Here is the completed assembly using low-profile stainless steel M4 x 10 mm screws from McMaster. Were I to do this again, I would order ultra low-profile screws to ensure there is more distance between the screw head and the mobo (though not right now b/c they cost $4 per screw). The current low-profile screws leave 0.5 to 1.0 mm of distance, and I am loathe to dremel or file them which would render them noticeably more magnetic.

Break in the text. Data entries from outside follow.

Definition stbl_inv (s : StblDemux.locals) : Prop :=
  opt_all (fun b => wf (DynBox.Stsd b)) (StblDemux.stsd s) /\
  opt_all (fun b => wf (DynBox.Stts b)) (StblDemux.stts s) /\
  opt_all (fun b => wf (DynBox.Ctts b)) (StblDemux.ctts s) /\
  opt_all (fun b => wf (DynBox.Stsc b)) (StblDemux.stsc s) /\
  opt_all (fun b => wf (DynBox.Stsz b)) (StblDemux.stsz s) /\
  opt_all (fun b => wf (DynBox.Stz2 b)) (StblDemux.stz2 s) /\
  opt_all (fun b => wf (DynBox.Stco b)) (StblDemux.stco s) /\
  opt_all (fun b => wf (DynBox.Co64 b)) (StblDemux.co64 s) /\
  opt_all (fun b => wf (DynBox.Stss b)) (StblDemux.stss s) /\
  opt_all (fun b => wf (DynBox.Stsh b)) (StblDemux.stsh s) /\
  opt_all (fun b => wf (DynBox.Padb b)) (StblDemux.padb s) /\
  opt_all (fun b => wf (DynBox.Stdp b)) (StblDemux.stdp s) /\
  opt_all (fun b => wf (DynBox.Sdtp b)) (StblDemux.sdtp s) /\
  opt_all (fun b => wf (DynBox.Sbgp b)) (StblDemux.sbgp s) /\
  opt_all (fun b => wf (DynBox.Subs b)) (StblDemux.subs s) /\
  all (fun x => wf x /\ stbl_other x) (StblDemux.unknown s).

Definition minf_inv (s : MinfDemux.locals) : Prop :=
  opt_all (fun b => wf (DynBox.Vmhd b)) (MinfDemux.vmhd s) /\
  opt_all (fun b => wf (DynBox.Smhd b)) (MinfDemux.smhd s) /\
  opt_all (fun b => wf (DynBox.Hmhd b)) (MinfDemux.hmhd s) /\
  opt_all (fun b => wf (DynBox.Nmhd b)) (MinfDemux.nmhd s) /\
  opt_all (fun b => wf (DynBox.Dinf b)) (MinfDemux.dinf s) /\
  opt_all (fun b => wf (DynBox.Stbl b)) (MinfDemux.stbl s) /\
  all (fun x => wf x /\ minf_other x) (MinfDemux.unknown s).

Definition mdia_inv (s : MdiaDemux.locals) : Prop :=
  opt_all (fun b => wf (DynBox.Mdhd b)) (MdiaDemux.mdhd s) /\
  opt_all (fun b => wf (DynBox.Hdlr b)) (MdiaDemux.hdlr s) /\
  opt_all (fun b => wf (DynBox.Minf b)) (MdiaDemux.minf s) /\
  all (fun x => wf x /\ mdia_other x) (MdiaDemux.unknown s).

Definition trak_inv (s : TrakDemux.locals) : Prop :=
  opt_all (fun b => wf (DynBox.Tkhd b)) (TrakDemux.tkhd s) /\
  opt_all (fun b => wf (DynBox.Edts b)) (TrakDemux.edts s) /\
  opt_all (fun b => wf (DynBox.Mdia b)) (TrakDemux.mdia s) /\
  all (fun x => wf x /\ trak_other x) (TrakDemux.unknown s).

Definition moov_inv (s : MoovDemux.locals) : Prop :=
  opt_all (fun b => wf (DynBox.Mvhd b)) (MoovDemux.mvhd s) /\
  all (fun b => wf (DynBox.Trak b)) (MoovDemux.traks s) /\
  opt_all (fun b => wf (DynBox.Mvex b)) (MoovDemux.mvex s) /\
  all (fun x => wf x /\ moov_other x) (MoovDemux.unknown s).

After lots of isopropyl alcohol and compressed air to clean up the HSF, next came the installation. Ideally I would have figured out a method for getting at the shoulder screws without bending or cutting the fins, but using a low-profile screwdriver would have taken an eternity. Once again, Ace Hardware came through with a narrow-shaft flat blade screwdriver, which only required bending the fins a bit (previous incarnations used a 1/4 in drill bit to make holes through the fins, which was ugly and made me feel dirty).
Now on to the installation, which took a bit because I had to add AS5/install the HSF/uninstall the HSF several times to completely coat the CPU die.
Finally, testing the end result! With the stock Noctua 12 mm fan the load temps (using stress --cpu 8) for a couple days and the temps varied from 36 C to 41 C, which is over 10 C lower than the custom HSF I previously created. Another big benefit is the noise is incredibly quiet relative to the 2x Sunon 60 mm fans.
If you have any questions, just let me know.